Dataset records
(* ===== verification/EpochFence.v ===== *)
(** Owner-epoch checks at the effect boundary of a worker
    ([sonder_runtime/domain/worker_epoch_fence.py]).

    The last section is the client side of [EpochStore]: a worker that carries a
    grant to the effect boundary, and an observation of the grant in force there.
    The source has the records and the decision but no adapter that fills them
    from a store; [request_of] and [observe] state what such an adapter has to
    report. *)
From S2P Require Import Prelude EpochInterface Sha256 PyFloat Ownership.

Local Open Scope Z_scope.

Definition MAX_EPOCH : Z := Z.shiftl 1 63 - 1.

Inductive EffectKind := READ | WRITE | EXECUTE | DELETE | CONTROL.

Inductive WorkerEffectReason :=
  | CURRENT_OWNER
  | READ_UNFENCED
  | OWNER_EVIDENCE_MISSING
  | OWNER_INACTIVE
  | OWNERSHIP_SCOPE_MISMATCH
  | OWNER_MISMATCH
  | STALE_OWNER_EPOCH
  | OWNER_EPOCH_MISMATCH
  | STALE_OWNER_TOKEN.

#[export] Instance EffectKind_eq_dec : EqDecision EffectKind.
Proof. solve_decision. Defined.

Definition effect_value (e : EffectKind) : string :=
  match e with
  | READ => "read" | WRITE => "write" | EXECUTE => "execute" | DELETE => "delete"
  | CONTROL => "control"
  end.
Definition effect_of_value (s : string) : option EffectKind :=
  List.find (λ e, String.eqb (effect_value e) s) [READ; WRITE; EXECUTE; DELETE; CONTROL].

Definition effect_reason_value (r : WorkerEffectReason) : string :=
  match r with
  | CURRENT_OWNER => "current_owner"
  | READ_UNFENCED => "read_unfenced"
  | OWNER_EVIDENCE_MISSING => "owner_evidence_missing"
  | OWNER_INACTIVE => "owner_inactive"
  | OWNERSHIP_SCOPE_MISMATCH => "ownership_scope_mismatch"
  | OWNER_MISMATCH => "owner_mismatch"
  | STALE_OWNER_EPOCH => "stale_owner_epoch"
  | OWNER_EPOCH_MISMATCH => "owner_epoch_mismatch"
  | STALE_OWNER_TOKEN => "stale_owner_token"
  end.

Definition _identity (value : pyval) (field : string) : res string :=
  check_str is_identity ValueError (field +:+ " must be a bounded stable identity") value.
Definition _epoch (value : pyval) (field : string) : res Z :=
  check_int 1 MAX_EPOCH ValueError (field +:+ " must be within 1.." +:+ pretty MAX_EPOCH) value.
Definition _digest (value : pyval) (field : string) : res string :=
  check_str is_digest ValueError (field +:+ " must be a lowercase SHA-256 digest") value.
Definition _effect (value : pyval) : res EffectKind :=
  check_enum effect_of_value ValueError
    "effect must be read, write, execute, delete, or control" value.
Definition _boolean (value : pyval) (field : string) : res bool :=
  check_bool ValueError (field +:+ " must be boolean") value.

Record WorkerEffectRequest := mk_WorkerEffectRequest {
  wr_cluster_id : string;
  wr_resource_kind : string;
  wr_resource_id : string;
  wr_owner_id : string;
  wr_owner_epoch : Z;
  wr_lease_token_digest : string;
  wr_effect : EffectKind;
  wr_operation_id : string
}.

Definition WorkerEffectRequest_init
    (cluster_id resource_kind resource_id owner_id owner_epoch lease_token_digest effect
     operation_id : pyval) : res WorkerEffectRequest :=
  cluster ← _identity cluster_id "cluster_id";
  kind ← _identity resource_kind "resource_kind";
  resource ← _identity resource_id "resource_id";
  owner ← _identity owner_id "owner_id";
  epoch ← _epoch owner_epoch "owner_epoch";
  digest ← _digest lease_token_digest "lease_token_digest";
  e ← _effect effect;
  op ← _identity operation_id "operation_id";
  Ok (mk_WorkerEffectRequest cluster kind resource owner epoch digest e op).

Definition WorkerEffectRequest_scope_key (r : WorkerEffectRequest) : string * string * string :=
  (wr_cluster_id r, wr_resource_kind r, wr_resource_id r).

Record OwnerEpochObservation := mk_OwnerEpochObservation {
  ob_cluster_id : string;
  ob_resource_kind : string;
  ob_resource_id : string;
  ob_owner_id : string;
  ob_owner_epoch : Z;
  ob_lease_token_digest : string;
  ob_active : bool
}.

Definition OwnerEpochObservation_init
    (cluster_id resource_kind resource_id owner_id owner_epoch lease_token_digest active : pyval)
  : res OwnerEpochObservation :=
  cluster ← _identity cluster_id "cluster_id";
  kind ← _identity resource_kind "resource_kind";
  resource ← _identity resource_id "resource_id";
  owner ← _identity owner_id "owner_id";
  epoch ← _epoch owner_epoch "owner_epoch";
  digest ← _digest lease_token_digest "lease_token_digest";
  a ← _boolean active "active";
  Ok (mk_OwnerEpochObservation cluster kind resource owner epoch digest a).

Definition OwnerEpochObservation_scope_key (o : OwnerEpochObservation)
  : string * string * string :=
  (ob_cluster_id o, ob_resource_kind o, ob_resource_id o).

Record WorkerEffectDecision := mk_WorkerEffectDecision {
  we_allowed : bool;
  we_effect : EffectKind;
  we_reason_code : string;
  we_expected_epoch : Z;
  we_observed_epoch : option Z;
  we_operation_id : string
}.

Definition WorkerEffectDecision_blocked (d : WorkerEffectDecision) : bool := negb (we_allowed d).
Definition WorkerEffectDecision_reason (d : WorkerEffectDecision) : string := we_reason_code d.

Definition WorkerEffectDecision_as_dict (d : WorkerEffectDecision) : pyval :=
  PDict [(PStr "allowed", PBool (we_allowed d));
         (PStr "effect", PStr (effect_value (we_effect d)));
         (PStr "reason_code", PStr (we_reason_code d));
         (PStr "expected_epoch", PInt (we_expected_epoch d));
         (PStr "observed_epoch",
            match we_observed_epoch d with Some z => PInt z | None => PNone end);
         (PStr "operation_id", PStr (we_operation_id d))].

Definition _decision (request : WorkerEffectRequest) (reason : WorkerEffectReason)
    (allowed : bool) (observed_epoch : option Z) : WorkerEffectDecision :=
  mk_WorkerEffectDecision allowed (wr_effect request) (effect_reason_value reason)
    (wr_owner_epoch request) observed_epoch (wr_operation_id request).

Definition evaluate_worker_effect (request : dyn WorkerEffectRequest)
    (observation : option (dyn OwnerEpochObservation)) : res WorkerEffectDecision :=
  match request with
  | Foreign => throw TypeError "request must be a WorkerEffectRequest"
  | Inst r =>
      obs ← match observation with
            | None => Ok None
            | Some (Inst o) => Ok (Some o)
            | Some Foreign =>
                throw TypeError "observation must be an OwnerEpochObservation or None"
            end;
      if bool_decide (wr_effect r = READ) then
        Ok (_decision r READ_UNFENCED true (ob_owner_epoch <$> obs))
      else match obs with
      | None => Ok (_decision r OWNER_EVIDENCE_MISSING false None)
      | Some o =>
          let refuse reason := Ok (_decision r reason false (Some (ob_owner_epoch o))) in
          if bool_decide (OwnerEpochObservation_scope_key o ≠ WorkerEffectRequest_scope_key r)
          then refuse OWNERSHIP_SCOPE_MISMATCH
          else if negb (ob_active o) then refuse OWNER_INACTIVE
          else if negb (String.eqb (ob_owner_id o) (wr_owner_id r)) then refuse OWNER_MISMATCH
          else if ob_owner_epoch o <? wr_owner_epoch r then refuse STALE_OWNER_EPOCH
          else if negb (ob_owner_epoch o =? wr_owner_epoch r) then refuse OWNER_EPOCH_MISMATCH
          else if negb (String.eqb (ob_lease_token_digest o) (wr_lease_token_digest r))
          then refuse STALE_OWNER_TOKEN
          else Ok (_decision r CURRENT_OWNER true (Some (ob_owner_epoch o)))
      end
  end.

Arguments evaluate_worker_effect : simpl never.

(** The decision, as one equivalence. *)
Lemma worker_effect_decided r obs :
  ∃ d, evaluate_worker_effect (Inst r) (Inst <$> obs) = Ok d
    ∧ we_operation_id d = wr_operation_id r ∧ we_expected_epoch d = wr_owner_epoch r
    ∧ we_effect d = wr_effect r
    ∧ (we_allowed d = true ↔
         wr_effect r = READ
         ∨ obs = Some (mk_OwnerEpochObservation (wr_cluster_id r) (wr_resource_kind r)
                         (wr_resource_id r) (wr_owner_id r) (wr_owner_epoch r)
                         (wr_lease_token_digest r) true)).
Proof.
  unfold evaluate_worker_effect.
  destruct obs as [[c k s o e t a]|]; simpl; cases_if; eexists; split_and!; try done;
    to_prop; split; try done; intros H;
    repeat match goal with
    | H : _ ∨ _ |- _ => destruct H
    | H : ¬ (_ ≠ _) |- _ => apply dec_stable in H
    end;
    unfold OwnerEpochObservation_scope_key, WorkerEffectRequest_scope_key in *;
    simplify_eq/=; try done; try lia; try (by left);
    repeat match goal with
    | H : String.eqb _ _ = true |- _ => apply String.eqb_eq in H
    | H : String.eqb _ _ = false |- _ => apply String.eqb_neq in H
    end; try congruence.
  right. congruence.
Qed.

(** A worker effect is allowed exactly when it is a read, or when the
    observation exists, is active, and agrees with the request on cluster,
    kind, resource, owner, epoch and token digest; every other observation
    blocks it, and the decision is always about the requested operation. *)
Theorem evaluate_worker_effect_iff r obs :
  ∃ d, evaluate_worker_effect (Inst r) (Inst <$> obs) = Ok d
    ∧ we_operation_id d = wr_operation_id r ∧ we_expected_epoch d = wr_owner_epoch r
    ∧ we_effect d = wr_effect r
    ∧ (we_allowed d = true ↔
         wr_effect r = READ
         ∨ obs = Some (mk_OwnerEpochObservation (wr_cluster_id r) (wr_resource_kind r)
                         (wr_resource_id r) (wr_owner_id r) (wr_owner_epoch r)
                         (wr_lease_token_digest r) true)).
Proof. apply worker_effect_decided. Qed.

(** ** Workers of an ownership store *)

Section Workers.
Context {S : Type} `{!EpochStore S}.

(** The digest carried in place of a token; any function will do. *)
Context (token_digest : string → string).

(** The request of a worker that was handed [g]. *)
Definition request_of (g : grant) (effect : EffectKind) (op : string) : WorkerEffectRequest :=
  let '(kind, resource, cluster) := g_key g in
  mk_WorkerEffectRequest cluster kind resource (g_owner g) (g_epoch g) (token_digest (g_token g)) effect op.

(** What an adapter has to report of the store at the effect boundary: the grant in
    force, and whether its owner counts as active. *)
Definition observe (s : S) (k : resource_key) (active : bool) : option OwnerEpochObservation :=
  (λ g, let '(kind, resource, cluster) := k in
        mk_OwnerEpochObservation cluster kind resource (g_owner g) (g_epoch g) (token_digest (g_token g))
          active) <$> es_current s k.

(** C14: in every run of an ownership store, a worker that holds an issued
    grant can perform a mutating effect only while that very grant is the one in
    force: a worker whose grant was superseded or released is blocked, even if
    it has the same owner identity as the current holder. *)
Theorem worker_effect_fenced s0 s issued g effect op active d :
  fresh s0 → run s0 s issued → g ∈ issued → effect ≠ READ →
  evaluate_worker_effect (Inst (request_of g effect op)) (Inst <$> observe s (g_key g) active) = Ok d →
  (we_allowed d = true ↔ active = true ∧ es_current s (g_key g) = Some g).
Proof.
  intros Hf Hr Hg He Hd. pose proof (run_inv_holds _ _ _ Hf Hr) as Hi.
  destruct (worker_effect_decided (request_of g effect op) (observe s (g_key g) active))
    as (d' & Hd' & _ & _ & _ & Hal). rewrite Hd in Hd'. injection Hd' as <-. rewrite Hal. clear Hal.
  unfold request_of, observe. destruct (g_key g) as [[kind resource] cluster] eqn:Hk. simpl.
  split.
  - intros [?|H]; [done|]. destruct (es_current s _) as [g'|] eqn:Hc; [|done]. simpl in H.
    injection H as Ho Hep Ht ->. split; [done|]. f_equal.
    destruct (es_current_epoch _ _ _ (ri_inv _ _ Hi) Hc) as [Hk' _].
    pose proof (ri_current _ _ Hi _ _ Hc) as Hg'.
    apply (NoDup_fmap_same (λ g, (g_key g, g_epoch g)) issued); [apply Hi|done|done|congruence].
  - intros [-> ->]. by right.
Qed.
End Workers.

(** The fenced first owner of the sample history: its write is blocked. *)
Lemma worker_effect_fenced_witness :
  ∃ d, evaluate_worker_effect
         (Inst (request_of sha256_hex (lease_grant Sample.first_lease) WRITE "op-1"))
         (Inst <$> observe sha256_hex Sample.taken ("job", "job-7", "lab") true) = Ok d
    ∧ we_reason_code d = "owner_mismatch"
    ∧ (we_allowed d = true ↔
         true = true ∧ es_current Sample.taken ("job", "job-7", "lab")
                       = Some (lease_grant Sample.first_lease)).
Proof.
  eexists. split; [vm_compute; reflexivity|]. split; [reflexivity|].
  refine (worker_effect_fenced sha256_hex Sample.start Sample.taken _
    (lease_grant Sample.first_lease) WRITE "op-1" true _
    (authority_init_fresh _ _ _ Sample.start_init) Sample.history _ _ _);
    [right; left|discriminate|vm_compute; reflexivity].
Defined.
Lemma evaluate_inv self e receipts ld part d :
  evaluate self (Inst e) (Some (Inst <$> receipts)) (PBool ld) None (PBool part) = Ok d →
  d = evaluate_evidence self e receipts ld part.
Proof.
  intros H. assert (zlen receipts <= _MAX_ACKNOWLEDGEMENTS) as Hl.
  { unfold evaluate in H. simpl in H. apply bind_ok in H as (? & Hl & _).
    apply require_ok, negb_true_iff, Z.ltb_ge in Hl. unfold zlen in *. by rewrite length_fmap in Hl. }
  rewrite evaluate_run in H by done. by injection H.
Qed.

(** Consistency is a matter of the fingerprints alone. *)
Lemma consistent_fingerprints receipts x fp :
  consistent receipts x fp ↔
  (∃ f, f ∈ ReplicaAcknowledgement_fingerprint <$> receipts ∧ fp_replica_id f = x)
  ∧ ∀ f, f ∈ ReplicaAcknowledgement_fingerprint <$> receipts → fp_replica_id f = x → f = fp.
Proof.
  unfold consistent. setoid_rewrite list_elem_of_fmap. split.
  - intros [(a & Ha & Hx) Hall]. split; [by exists (ReplicaAcknowledgement_fingerprint a); eauto|].
    intros f (a' & -> & Ha') Hx'. by apply Hall.
  - intros [(f & (a & -> & Ha) & Hx) Hall]. split; [by exists a|].
    intros a' Ha' Hx'. apply Hall; eauto.
Qed.

Section SameEvidence.
Context (self : Policy) (e : ControlEvent) (receipts receipts' : list ReplicaAcknowledgement).
Context (Hfp : ∀ fp, fp ∈ ReplicaAcknowledgement_fingerprint <$> receipts
                     ↔ fp ∈ ReplicaAcknowledgement_fingerprint <$> receipts').

Lemma consistent_same x fp : consistent receipts x fp ↔ consistent receipts' x fp.
Proof. rewrite !consistent_fingerprints. by setoid_rewrite Hfp. Qed.

Lemma counts_same x : counts self e receipts x ↔ counts self e receipts' x.
Proof. split; intros [? ? ? ? ?]; split; try done; by apply consistent_same. Qed.

Lemma loop_same st :
  ls_valid_ids st = [] → ls_saw_unreachable st = false →
  let run l := foldl (group_step self e) st (by_replica l) in
  sorted_text (ls_valid_ids (run receipts)) = sorted_text (ls_valid_ids (run receipts'))
  ∧ ls_saw_unreachable (run receipts) = ls_saw_unreachable (run receipts').
Proof.
  intros Hv Hs run.
  destruct (valid_ids_spec self e receipts st Hv Hs) as (N1 & S1 & I1 & U1).
  destruct (valid_ids_spec self e receipts' st Hv Hs) as (N2 & S2 & I2 & U2). split.
  - apply sorted_text_unique; try done. intros x. unfold run. by rewrite I1, I2, counts_same.
  - apply eq_iff_eq_true. unfold run. rewrite U1, U2. unfold unreachable.
    by setoid_rewrite consistent_same.
Qed.

Lemma evidence_same ld part :
  let d := evaluate_evidence self e receipts ld part in
  let d' := evaluate_evidence self e receipts' ld part in
  rp_state d = rp_state d' ∧ rp_acknowledged d = rp_acknowledged d'
  ∧ rp_replica_ids d = rp_replica_ids d' ∧ rp_data_replica_count d = rp_data_replica_count d'.
Proof.
  unfold evaluate_evidence. case_bool_decide; [done|]. destruct (_ =? 0)%nat; [done|].
  set (st := mk_loop_state _ [] false).
  destruct (loop_same st eq_refl eq_refl) as [E1 E2]. cbv zeta in E1, E2 |- *.
  rewrite E1, E2. by destruct (if negb ld then (PAUSED, false) else _).
Qed.
End SameEvidence.

(** ** Theorems *)

(** When an event is acknowledged as replicated.  For a policy its
    constructor accepted and at most 1024 receipts a decision is returned; it
    acknowledges exactly when the mode is not local, the local commit is durable,
    no partition is reported, no replica consistently reports itself unreachable,
    and at least the required number of distinct replicas count.  A replica counts
    only when every receipt it sent carries the event's complete identity, a data
    role, authorisation, reachability and durability, and it is an authorised data
    member that is neither the local node, the source nor a witness. *)
Theorem replication_acknowledged_iff a b c w r self e receipts ld part :
  Policy_init a b c w r = Ok self → zlen receipts <= _MAX_ACKNOWLEDGEMENTS →
  ∃ d, evaluate self (Inst e) (Some (Inst <$> receipts)) (PBool ld) None (PBool part) = Ok d
    ∧ rp_data_replica_count d = zlen (rp_replica_ids d) ∧ NoDup (rp_replica_ids d)
    ∧ (∀ x, x ∈ rp_replica_ids d ↔ po_mode self ≠ LOCAL_SQLITE ∧ counts self e receipts x)
    ∧ (rp_acknowledged d = true ↔
         po_mode self ≠ LOCAL_SQLITE ∧ ld = true ∧ part = false
         ∧ po_required_data_replicas self <= zlen (rp_replica_ids d)
         ∧ ¬ ∃ x, unreachable receipts x)
    ∧ (rp_state d = ACKNOWLEDGED ↔ rp_acknowledged d = true)
    ∧ ReplicationDecision_takeover_safe d = false.
Proof.
  intros Hp Hl. apply Policy_init_wf in Hp. rewrite evaluate_run by done.
  destruct (evidence_decided self e receipts ld part Hp) as (H1 & H2 & _ & H3 & H4 & H5 & _).
  by eexists.
Qed.

(** Retries and reordering do not matter.  Two collections of receipts with
    the same fingerprints, whatever the order, the number of repetitions and the
    acknowledgement identifiers, give the same state, acknowledgement, count and
    replica list. *)
Theorem replication_evidence_order_free self e receipts receipts' ld part d d' :
  (∀ fp, fp ∈ ReplicaAcknowledgement_fingerprint <$> receipts
         ↔ fp ∈ ReplicaAcknowledgement_fingerprint <$> receipts') →
  evaluate self (Inst e) (Some (Inst <$> receipts)) (PBool ld) None (PBool part) = Ok d →
  evaluate self (Inst e) (Some (Inst <$> receipts')) (PBool ld) None (PBool part) = Ok d' →
  rp_state d = rp_state d' ∧ rp_acknowledged d = rp_acknowledged d'
  ∧ rp_replica_ids d = rp_replica_ids d' ∧ rp_data_replica_count d = rp_data_replica_count d'.
Proof.
  intros Hfp Hd Hd'. apply evaluate_inv in Hd as ->, Hd' as ->. by apply evidence_same.
Qed.

(** ** Receipts made for an event *)

Lemma substring_prefix p s n : str_forallb p s = true → str_forallb p (text_take n s) = true.
Proof.
  unfold text_take. revert n. induction s as [|c s IH]; intros [|n] H; simpl in *; try done.
  to_prop. by rewrite H, IH.
Qed.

Directions for this task
Check the data above and report how many lines include the word "pose", using a bare number.

Answer box
2